From the entries that follow, copy exactly the lines beginning at the line holding "ri_whole : json_whole (JObject m) = true;" and continuing through the line holding "Lemma get_item_elem k".

(Beginning of RECORDS FOR THIS EXERCISE)

(** An equal object has the same names and equal members. *)
Lemma equiv_items m v :
  json_equiv (JObject m) v -> NoDup m.*1 ->
  exists l, v = JObject l /\ (forall k, k ∈ l.*1 <-> k ∈ m.*1) /\
    forall k u, get_item k m = Some u -> exists u', get_item k l = Some u' /\ json_equiv u u'.
Proof.
  intros He Hn. destruct (json_equiv_object _ _ He Hn) as (l & -> & Hk & Hat). exists l. split_and!; [done..|].
  intros k u Hu%get_item_at. destruct (Hat _ _ Hu) as (u' & Hu' & Heq). exists u'. by rewrite <- get_item_at.
Qed.

Lemma text_item_Ok v s : text_item v = Ok s <-> v = Some (JStr s).
Proof. destruct v as [[]|]; naive_solver. Qed.
Lemma integer_item_Ok v n : integer_item v = Ok n <-> v = Some (JInt n).
Proof. destruct v as [[]|]; naive_solver. Qed.
Lemma uuid_item_text v u : uuid_item v = Ok u -> v = Some (JStr (uuid_str u)).
Proof.
  unfold uuid_item, require_uuid7, uuid_of_str. intros Hu. inv_ok.
  match goal with Ht : text_item v = Ok _ |- _ => apply text_item_Ok in Ht; rewrite Ht end.
  destruct (hex_int _) as [u'|]; cbn in *; [|done]. case_bool_decide; by simplify_eq.
Qed.
Lemma canonical_base64_text v n b : canonical_base64 v n = Ok b -> v = Some (JStr (b64encode b)).
Proof.
  unfold canonical_base64. intros Hb. inv_ok.
  match goal with Ht : text_item v = Ok _ |- _ => apply text_item_Ok in Ht; rewrite Ht end. congruence.
Qed.

(** What a document of a record says. *)
Record record_items `{Rfc8785} (m : list (pystr * JsonValue)) (r : LedgerRecord) : Prop := {
  ri_whole : json_whole (JObject m) = true;
  ri_digest : digest_of m = Ok (lr_record_sha256 r);
  ri_generation : get_item (py "generation") m = Some (JInt (lr_generation r));
  ri_previous : get_item (py "previous_sha256") m = Some (JStr (lr_previous_sha256 r));
  ri_content_key_id : uuid_item (get_item (py "content_key_id") m) = Ok (le_content_key_id (lr_entry r));
  ri_tenant_id : uuid_item (get_item (py "tenant_id") m) = Ok (le_tenant_id (lr_entry r));
  ri_lineage_id : uuid_item (get_item (py "lineage_id") m) = Ok (le_lineage_id (lr_entry r));
  ri_memory_id : uuid_item (get_item (py "memory_id") m) = Ok (le_memory_id (lr_entry r));
  ri_receipt : canonical_base64 (get_item (py "receipt") m) RECEIPT_BYTES = Ok (le_receipt (lr_entry r))
}.

Section Chain.
Context `{Rfc8785Laws}.

(** The document, without its digest, of a record file of the directory. *)
Definition record_in (x : Directory) (m : list (pystr * JsonValue)) : Prop :=
  exists name raw l, read_bounded_file FileNotFoundError x name RECORD_MODE MAX_RECORD_BYTES None = Ok raw /\
    parse_json_strict raw = Ok (JObject l) /\ m = without_digest l.

(** The bytes that were hashed for a record file of the directory. *)
Definition hashed_in (x : Directory) (b : bytes) : Prop :=
  exists m, record_in x m /\ canonical_plain_bytes (JObject m) = Ok b.

Lemma get_item_elem k v l : NoDup l.*1 -> (k, v) ∈ l -> get_item k l = Some v.
Proof. intros Hn Hin. by apply get_item_at, item_at_elem. Qed.

(** The fields of a record are texts, integers and a version. *)
Lemma record_whole l :
  NoDup l.*1 -> has_fields RECORD_FIELDS l = true -> equals_version (get_item (py "version") l) = true ->
  (exists n, get_item (py "generation") l = Some (JInt n)) ->
  (forall k, k ∈ [py "previous_sha256"; py "state"; py "content_key_id"; py "tenant_id"; py "lineage_id";
                  py "memory_id"; py "receipt"; py "record_sha256"] -> exists t, get_item k l = Some (JStr t)) ->
  json_whole (JObject (without_digest l)) = true.
Proof.
  intros Hn Hf Hv [n Hg] Ht. cbn [json_whole]. apply forallb_forall. intros [k v] Hin%filter_In. destruct Hin as [Hin _].
  apply list_elem_of_In in Hin. pose proof (get_item_elem _ _ _ Hn Hin) as Hk.
  apply andb_true_iff in Hf as [Hf _]. rewrite forallb_forall in Hf.
  assert (Hkf : k ∈ RECORD_FIELDS).
  { eapply bool_decide_eq_true, Hf, list_elem_of_In, list_elem_of_fmap. by exists (k, v). }
  assert (Htext : k ∈ [py "previous_sha256"; py "state"; py "content_key_id"; py "tenant_id"; py "lineage_id";
                       py "memory_id"; py "receipt"; py "record_sha256"] -> json_whole v = true).
  { intros [t Hs]%Ht. rewrite Hk in Hs. by injection Hs as ->. }
  unfold RECORD_FIELDS in Hkf. apply elem_of_cons in Hkf as [->|Hkf].
  { rewrite Hk in Hv. by destruct v. }
  apply elem_of_cons in Hkf as [->|Hkf]; [|by apply Htext].
  rewrite Hk in Hg. by injection Hg as ->.
Qed.

Lemma text_item_get v s : text_item v = Ok s -> exists t, v = Some (JStr t).
Proof. intros ->%text_item_Ok. eauto. Qed.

(End of RECORDS FOR THIS EXERCISE)

* EXERCISE RESPONSE:
  ri_whole : json_whole (JObject m) = true;
  ri_digest : digest_of m = Ok (lr_record_sha256 r);
  ri_generation : get_item (py "generation") m = Some (JInt (lr_generation r));
  ri_previous : get_item (py "previous_sha256") m = Some (JStr (lr_previous_sha256 r));
  ri_content_key_id : uuid_item (get_item (py "content_key_id") m) = Ok (le_content_key_id (lr_entry r));
  ri_tenant_id : uuid_item (get_item (py "tenant_id") m) = Ok (le_tenant_id (lr_entry r));
  ri_lineage_id : uuid_item (get_item (py "lineage_id") m) = Ok (le_lineage_id (lr_entry r));
  ri_memory_id : uuid_item (get_item (py "memory_id") m) = Ok (le_memory_id (lr_entry r));
  ri_receipt : canonical_base64 (get_item (py "receipt") m) RECEIPT_BYTES = Ok (le_receipt (lr_entry r))
}.

Section Chain.
Context `{Rfc8785Laws}.

(** The document, without its digest, of a record file of the directory. *)
Definition record_in (x : Directory) (m : list (pystr * JsonValue)) : Prop :=
  exists name raw l, read_bounded_file FileNotFoundError x name RECORD_MODE MAX_RECORD_BYTES None = Ok raw /\
    parse_json_strict raw = Ok (JObject l) /\ m = without_digest l.

(** The bytes that were hashed for a record file of the directory. *)
Definition hashed_in (x : Directory) (b : bytes) : Prop :=
  exists m, record_in x m /\ canonical_plain_bytes (JObject m) = Ok b.

Lemma get_item_elem k v l : NoDup l.*1 -> (k, v) ∈ l -> get_item k l = Some v.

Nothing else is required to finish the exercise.